• DATA EXTRACT:
(* ===== verification/AddressSpace.v ===== *)
(** * Whole address spaces

    [paging_new_4gb] builds an identity-mapped address space out of 1026
    allocations, and [paging_free_4gb] gives every one of them back.  Both are
    proved against the allocator's interface, so they hold for any
    implementation of it. *)
From S2P Require Import Prelude Config Kheap Paging PagingSpec HeapSpec Heap.

(** The words of the [k]th table of an identity mapping. *)
Definition identity_table (k : nat) (flags : Z) : list Z :=
  (fun b => page_entry (Z.of_nat k * 1024 + b) flags) <$> seqZ 0 1024.

Lemma identity_table_lookup k flags b :
  0 <= b < 1024 ->
  identity_table k flags !! Z.to_nat b = Some (page_entry (Z.of_nat k * 1024 + b) flags).
Proof.
  intros Hb. unfold identity_table. rewrite list_lookup_fmap, lookup_seqZ_lt by lia. simpl.
  do 3 f_equal. lia.
Qed.

Lemma length_identity_table k flags : length (identity_table k flags) = 1024%nat.
Proof. unfold identity_table. by rewrite length_fmap, length_seqZ. Qed.

(** The word the inner loop computes, through the [int] offset that wraps
    half-way through the address space. *)
Lemma table_word k b flags :
  (k < 1024)%nat -> 0 <= b < 1024 -> 0 <= flags < 4096 ->
  u32 (Z.lor (s32 (s32 (Z.of_nat k * 4194304) + b * 4096)) flags) =
    page_entry (Z.of_nat k * 1024 + b) flags.
Proof.
  intros Hk Hb Hf.
  assert (exists a, s32 (s32 (Z.of_nat k * 4194304) + b * 4096) = a * 4096 /\
                    (a - (Z.of_nat k * 1024 + b)) mod 1048576 = 0) as (a & -> & Ha).
  { exists (s32 (s32 (Z.of_nat k * 4194304) + b * 4096) / 4096). unfold s32. split; zlia. }
  rewrite lor_page by done. unfold page_entry, u32. zlia.
Qed.

Lemma fill_table_spec k entry flags ar :
  entry <> 0 -> (k < 1024)%nat -> 0 <= flags < 4096 ->
  ar !! entry = Some (replicate 1024 0) ->
  fill_table entry (s32 (Z.of_nat k * 4194304)) flags ar =
    Ret (tt, <[entry := identity_table k flags]> ar).
Proof.
  intros He Hk Hf Har. unfold fill_table. rewrite (proj2 (Z.eqb_neq entry 0)), Har by done.
  change (Z.to_nat PAGING_TOTAL_ENTRIES_PER_TABLE) with 1024%nat. unfold PAGING_PAGE_SIZE.
  destruct (store_loop_spec (fun b => u32 (Z.lor (s32 (s32 (Z.of_nat k * 4194304) + b * 4096)) flags))
              1024 (replicate 1024 0) 0) as (l & -> & Hlen & Hl);
    [lia|rewrite length_replicate; lia|].
  change (0 + Z.of_nat 1024) with 1024 in Hl. rewrite length_replicate in Hlen.
  change ((l ← Ret l; Ret (tt, <[entry := l]> ar)) =
    Ret (tt, <[entry := identity_table k flags]> ar)). simpl mbind.
  do 3 f_equal. apply list_eq. intros j. rewrite Hl.
  destruct (decide (0 <= Z.of_nat j < 1024)) as [Hj|Hj].
  - rewrite table_word by done. rewrite <- (Nat2Z.id j) at 2. by rewrite identity_table_lookup.
  - rewrite !lookup_ge_None_2; [done|rewrite length_identity_table; lia|rewrite length_replicate; lia].
Qed.
Definition strnlen_terminator (str : list Z) (max terminator : Z) : outcome Z :=
  strnlen_terminator_loop (Z.to_nat max) str 0 terminator.

Definition toupper (x : Z) : Z := if (97 <=? x) && (x <=? 122) then x - 0x20 else x.
Definition tolower (x : Z) : Z := if (65 <=? x) && (x <=? 90) then x + 0x20 else x.

Fixpoint istrncmp_loop (n : nat) (s1 s2 : list Z) : outcome Z :=
  match n with
  | O => Ret 0
  | S n =>
      match s1, s2 with
      | u1 :: s1, u2 :: s2 =>
          if negb (u1 =? u2) && negb (tolower u1 =? tolower u2) then Ret (u1 - u2)
          else if u1 =? 0 then Ret 0
          else istrncmp_loop n s1 s2
      | _, _ => Oob
      end
  end.

Definition istrncmp (s1 s2 : list Z) (n : Z) : outcome Z := istrncmp_loop (Z.to_nat n) s1 s2.

Fixpoint strncmp_loop (n : nat) (str1 str2 : list Z) : outcome Z :=
  match n with
  | O => Ret 0
  | S n =>
      match str1, str2 with
      | u1 :: str1, u2 :: str2 =>
          if negb (u1 =? u2) then Ret (u1 - u2)
          else if u1 =? 0 then Ret 0
          else strncmp_loop n str1 str2
      | _, _ => Oob
      end
  end.

Definition strncmp (str1 str2 : list Z) (n : Z) : outcome Z := strncmp_loop (Z.to_nat n) str1 str2.

Fixpoint strcpy (dest src : list Z) : outcome (list Z) :=
  match src, dest with
  | c :: src, _ :: dest =>
      if c =? 0 then Ret (0 :: dest) else rest ← strcpy dest src; Ret (c :: rest)
  | _, _ => Oob
  end.

(** The loop leaves with the value of [i]; the terminator is written after it. *)
Fixpoint strncpy_loop (n : nat) (dest src : list Z) (i : Z) : outcome (list Z * Z) :=
  match n with
  | O => Ret (dest, i)
  | S n =>
      c ← load src i;
      if c =? 0 then Ret (dest, i)
      else dest ← store dest i c; strncpy_loop n dest src (i + 1)
  end.

Definition strncpy (dest src : list Z) (count : Z) : outcome (list Z) :=
  '(dest, i) ← strncpy_loop (Z.to_nat (count - 1)) dest src 0;
  store dest i 0.

Definition isdigit (c : Z) : bool := (48 <=? c) && (c <=? 57).
Definition tonumericdigit (c : Z) : Z := c - 48.

(** [text] is the static buffer as the last call left it; the result is the
    buffer and the index of the first character.  An [int] has at most ten
    digits, so eleven turns are enough for the loop test to fail. *)
Fixpoint itoa_loop (fuel : nat) (text : list Z) (loc i : Z) : outcome (list Z * Z) :=
  match fuel with
  | O => OutOfFuel
  | S fuel =>
      if i =? 0 then Ret (text, loc)
      else
        text ← store text (loc - 1) (u8 (48 - Z.rem i 10));
        itoa_loop fuel text (loc - 1) (Z.quot i 10)
  end.

Definition itoa (text : list Z) (i : Z) : outcome (list Z * Z) :=
  let loc := 11 in
  text ← store text 11 0;
  let '(neg, i) := if 0 <=? i then (0, - i) else (1, i) in
  '(text, loc) ← itoa_loop 11 text loc i;
  '(text, loc) ← (if loc =? 11 then text ← store text (loc - 1) 48; Ret (text, loc - 1)
                  else Ret (text, loc));
  if c_true neg then text ← store text (loc - 1) 45; Ret (text, loc - 1)
  else Ret (text, loc).

(** The loop tests and rewrites the first character: the pointer never moves. *)
Fixpoint strupper (fuel : nat) (str : list Z) : outcome (list Z) :=
  match fuel with
  | O => OutOfFuel
  | S fuel =>
      match str with
      | [] => Oob
      | c :: t => if c =? 0 then Ret str else strupper fuel (toupper c :: t)
      end
  end.

Fixpoint atoi_loop (s : list Z) (res : Z) : outcome Z :=
  match s with
  | [] => Oob
  | c :: s =>
      if negb (c =? 0) && isdigit c
      then atoi_loop s (s32 (s32 (res * 10) + tonumericdigit c))
      else Ret res
  end.

Definition atoi (s : list Z) : outcome Z := atoi_loop s 0.

(** ** Strings in buffers *)

(** The buffer starts with the characters [s] and their terminator. *)
Definition cstr (buf s : list Z) : Prop :=
  (0 ∉ s) /\ exists rest, buf = s ++ 0 :: rest.

Lemma cstr_cons c buf s : cstr (c :: buf) (c :: s) <-> c <> 0 /\ cstr buf s.
Proof.
  unfold cstr. rewrite not_elem_of_cons. split.
  - intros [[Hc Hs] [rest [= ->]]]. split; [done|]. split; [done|by exists rest].
  - intros [Hc [Hs [rest ->]]]. split; [done|by exists rest].
Qed.

Lemma cstr_nil buf : cstr buf [] <-> exists rest, buf = 0 :: rest.
Proof. unfold cstr. split; [by intros [_ ?]|]. intros ?. split; [by intros ?%elem_of_nil|done]. Qed.

Lemma cstr_inv buf s :
  cstr buf s ->
  (s = [] /\ exists rest, buf = 0 :: rest) \/
  exists c s' buf', s = c :: s' /\ buf = c :: buf' /\ c <> 0 /\ cstr buf' s'.
Proof.
  intros H. destruct s as [|c s]; [left; split; [done|exact (proj1 (cstr_nil _) H)]|].
  right. destruct H as [Hs [rest ->]]. exists c, s, (s ++ 0 :: rest). split_and!; try done.
  - by apply not_elem_of_cons in Hs as [? _].
  - apply not_elem_of_cons in Hs as [_ ?]. split; [done|by exists rest].
Qed.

• WHAT IS EXPECTED: The lines in the entries above that carry the word "done" must be copied.

• ANSWER FOR THE TASK:
  rewrite lor_page by done. unfold page_entry, u32. zlia.
  intros He Hk Hf Har. unfold fill_table. rewrite (proj2 (Z.eqb_neq entry 0)), Har by done.
  - rewrite table_word by done. rewrite <- (Nat2Z.id j) at 2. by rewrite identity_table_lookup.
  - rewrite !lookup_ge_None_2; [done|rewrite length_identity_table; lia|rewrite length_replicate; lia].
  - intros [[Hc Hs] [rest [= ->]]]. split; [done|]. split; [done|by exists rest].
  - intros [Hc [Hs [rest ->]]]. split; [done|by exists rest].
Proof. unfold cstr. split; [by intros [_ ?]|]. intros ?. split; [by intros ?%elem_of_nil|done]. Qed.
  intros H. destruct s as [|c s]; [left; split; [done|exact (proj1 (cstr_nil _) H)]|].
  right. destruct H as [Hs [rest ->]]. exists c, s, (s ++ 0 :: rest). split_and!; try done.
  - apply not_elem_of_cons in Hs as [_ ?]. split; [done|by exists rest].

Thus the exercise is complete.